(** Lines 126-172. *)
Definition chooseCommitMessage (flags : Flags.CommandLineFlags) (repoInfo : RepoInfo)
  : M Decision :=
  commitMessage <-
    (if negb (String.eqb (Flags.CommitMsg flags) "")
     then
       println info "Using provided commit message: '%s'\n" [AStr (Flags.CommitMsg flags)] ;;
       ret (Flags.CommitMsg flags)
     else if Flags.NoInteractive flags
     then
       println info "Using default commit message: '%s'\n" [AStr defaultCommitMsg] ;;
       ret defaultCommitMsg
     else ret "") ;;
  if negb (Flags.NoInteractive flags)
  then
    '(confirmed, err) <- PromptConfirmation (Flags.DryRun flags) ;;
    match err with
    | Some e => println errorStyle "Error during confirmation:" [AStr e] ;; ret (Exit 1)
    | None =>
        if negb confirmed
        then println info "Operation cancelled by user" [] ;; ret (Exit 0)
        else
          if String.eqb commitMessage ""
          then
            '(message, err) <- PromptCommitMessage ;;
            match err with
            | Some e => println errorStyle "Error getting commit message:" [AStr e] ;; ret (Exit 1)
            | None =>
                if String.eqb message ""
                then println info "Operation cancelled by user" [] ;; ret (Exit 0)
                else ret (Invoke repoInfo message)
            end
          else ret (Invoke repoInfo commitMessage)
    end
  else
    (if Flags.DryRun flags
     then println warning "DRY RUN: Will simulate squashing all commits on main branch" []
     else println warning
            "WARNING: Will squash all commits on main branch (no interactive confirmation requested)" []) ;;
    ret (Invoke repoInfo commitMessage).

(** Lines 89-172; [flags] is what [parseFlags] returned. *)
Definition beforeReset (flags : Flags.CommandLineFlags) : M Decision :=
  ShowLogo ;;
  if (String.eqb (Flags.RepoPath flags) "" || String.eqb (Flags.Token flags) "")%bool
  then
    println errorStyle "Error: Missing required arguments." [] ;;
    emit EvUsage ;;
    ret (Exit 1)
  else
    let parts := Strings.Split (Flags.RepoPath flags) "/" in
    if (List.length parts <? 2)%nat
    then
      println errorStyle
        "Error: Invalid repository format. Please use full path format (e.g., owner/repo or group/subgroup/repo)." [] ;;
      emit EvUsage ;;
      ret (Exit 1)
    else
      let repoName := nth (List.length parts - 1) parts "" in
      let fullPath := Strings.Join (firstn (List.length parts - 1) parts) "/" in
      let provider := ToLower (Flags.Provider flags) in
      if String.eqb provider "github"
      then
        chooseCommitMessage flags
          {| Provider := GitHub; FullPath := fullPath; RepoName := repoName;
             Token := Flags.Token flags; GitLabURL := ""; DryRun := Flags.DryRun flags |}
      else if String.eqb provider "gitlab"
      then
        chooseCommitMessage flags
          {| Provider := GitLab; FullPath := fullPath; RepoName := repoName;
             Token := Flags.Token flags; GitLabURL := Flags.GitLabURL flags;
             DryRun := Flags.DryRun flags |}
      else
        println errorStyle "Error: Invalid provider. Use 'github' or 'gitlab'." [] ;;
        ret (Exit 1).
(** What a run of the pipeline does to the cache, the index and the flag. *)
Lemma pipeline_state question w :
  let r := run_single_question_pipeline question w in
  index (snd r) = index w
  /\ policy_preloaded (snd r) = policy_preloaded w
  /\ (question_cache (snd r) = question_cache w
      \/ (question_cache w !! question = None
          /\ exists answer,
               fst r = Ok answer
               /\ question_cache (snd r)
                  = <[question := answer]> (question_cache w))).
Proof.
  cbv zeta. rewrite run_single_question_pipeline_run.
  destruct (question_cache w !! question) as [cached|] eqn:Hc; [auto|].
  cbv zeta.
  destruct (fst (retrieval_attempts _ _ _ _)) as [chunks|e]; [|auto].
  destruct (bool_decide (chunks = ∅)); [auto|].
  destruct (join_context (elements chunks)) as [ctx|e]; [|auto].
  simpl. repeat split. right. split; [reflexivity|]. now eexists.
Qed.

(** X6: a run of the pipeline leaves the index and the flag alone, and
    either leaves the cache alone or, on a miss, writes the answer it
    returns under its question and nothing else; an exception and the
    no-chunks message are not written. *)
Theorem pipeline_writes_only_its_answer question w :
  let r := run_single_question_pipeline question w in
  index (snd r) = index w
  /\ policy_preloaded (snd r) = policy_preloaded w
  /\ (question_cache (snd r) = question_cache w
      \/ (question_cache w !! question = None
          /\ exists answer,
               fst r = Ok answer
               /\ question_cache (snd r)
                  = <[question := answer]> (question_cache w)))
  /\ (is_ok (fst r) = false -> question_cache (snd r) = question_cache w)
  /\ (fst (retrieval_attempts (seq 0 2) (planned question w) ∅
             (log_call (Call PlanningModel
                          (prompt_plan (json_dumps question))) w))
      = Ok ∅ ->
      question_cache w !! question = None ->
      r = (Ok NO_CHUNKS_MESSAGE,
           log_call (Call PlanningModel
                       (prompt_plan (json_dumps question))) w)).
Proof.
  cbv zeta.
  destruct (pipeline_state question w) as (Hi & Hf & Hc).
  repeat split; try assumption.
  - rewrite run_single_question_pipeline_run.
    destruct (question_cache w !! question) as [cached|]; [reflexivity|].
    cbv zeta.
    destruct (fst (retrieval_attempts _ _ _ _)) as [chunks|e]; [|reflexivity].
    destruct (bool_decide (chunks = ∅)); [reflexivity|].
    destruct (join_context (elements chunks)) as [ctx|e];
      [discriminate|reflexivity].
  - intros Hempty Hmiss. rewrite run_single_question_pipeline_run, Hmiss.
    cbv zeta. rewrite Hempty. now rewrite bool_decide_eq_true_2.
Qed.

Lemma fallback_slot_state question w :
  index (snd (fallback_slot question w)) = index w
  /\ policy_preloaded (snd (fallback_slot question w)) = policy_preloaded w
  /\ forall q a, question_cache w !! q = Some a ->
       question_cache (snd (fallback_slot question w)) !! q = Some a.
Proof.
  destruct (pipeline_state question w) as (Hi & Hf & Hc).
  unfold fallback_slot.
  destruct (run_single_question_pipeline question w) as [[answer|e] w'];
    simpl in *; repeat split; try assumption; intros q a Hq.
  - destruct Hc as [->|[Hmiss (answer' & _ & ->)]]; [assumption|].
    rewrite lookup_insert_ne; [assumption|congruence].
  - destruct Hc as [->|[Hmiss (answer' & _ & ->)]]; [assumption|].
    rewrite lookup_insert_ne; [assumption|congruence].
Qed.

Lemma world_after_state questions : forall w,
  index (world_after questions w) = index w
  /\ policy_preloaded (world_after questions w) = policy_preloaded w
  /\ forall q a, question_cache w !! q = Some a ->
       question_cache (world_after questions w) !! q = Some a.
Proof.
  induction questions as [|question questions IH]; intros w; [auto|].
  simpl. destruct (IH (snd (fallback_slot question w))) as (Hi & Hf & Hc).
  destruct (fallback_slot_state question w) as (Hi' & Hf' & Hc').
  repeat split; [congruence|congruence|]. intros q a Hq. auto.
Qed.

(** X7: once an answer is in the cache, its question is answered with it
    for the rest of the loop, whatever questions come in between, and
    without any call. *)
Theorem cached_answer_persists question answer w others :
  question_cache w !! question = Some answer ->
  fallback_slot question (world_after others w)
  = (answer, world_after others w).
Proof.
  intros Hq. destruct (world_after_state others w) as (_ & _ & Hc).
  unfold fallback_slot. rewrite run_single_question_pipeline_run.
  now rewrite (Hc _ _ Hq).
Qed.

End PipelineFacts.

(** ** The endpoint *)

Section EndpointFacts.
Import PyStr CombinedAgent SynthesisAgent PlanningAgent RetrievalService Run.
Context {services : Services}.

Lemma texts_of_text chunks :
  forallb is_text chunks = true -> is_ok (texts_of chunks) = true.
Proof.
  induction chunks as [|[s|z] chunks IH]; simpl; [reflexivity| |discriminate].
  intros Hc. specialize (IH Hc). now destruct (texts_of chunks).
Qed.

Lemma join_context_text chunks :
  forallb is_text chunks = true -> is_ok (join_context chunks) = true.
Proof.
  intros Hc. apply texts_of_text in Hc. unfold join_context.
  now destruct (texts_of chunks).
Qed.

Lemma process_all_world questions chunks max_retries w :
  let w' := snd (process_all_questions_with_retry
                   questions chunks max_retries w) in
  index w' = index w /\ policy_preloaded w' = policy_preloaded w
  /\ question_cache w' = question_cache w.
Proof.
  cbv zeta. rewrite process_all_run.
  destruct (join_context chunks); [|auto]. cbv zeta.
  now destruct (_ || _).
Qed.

WHAT THIS TASK INVOLVES: The string "Will" may appear in lines of the entries above. Say how many such lines there are, as a number only.

ANSWER FOR THE TASK: 2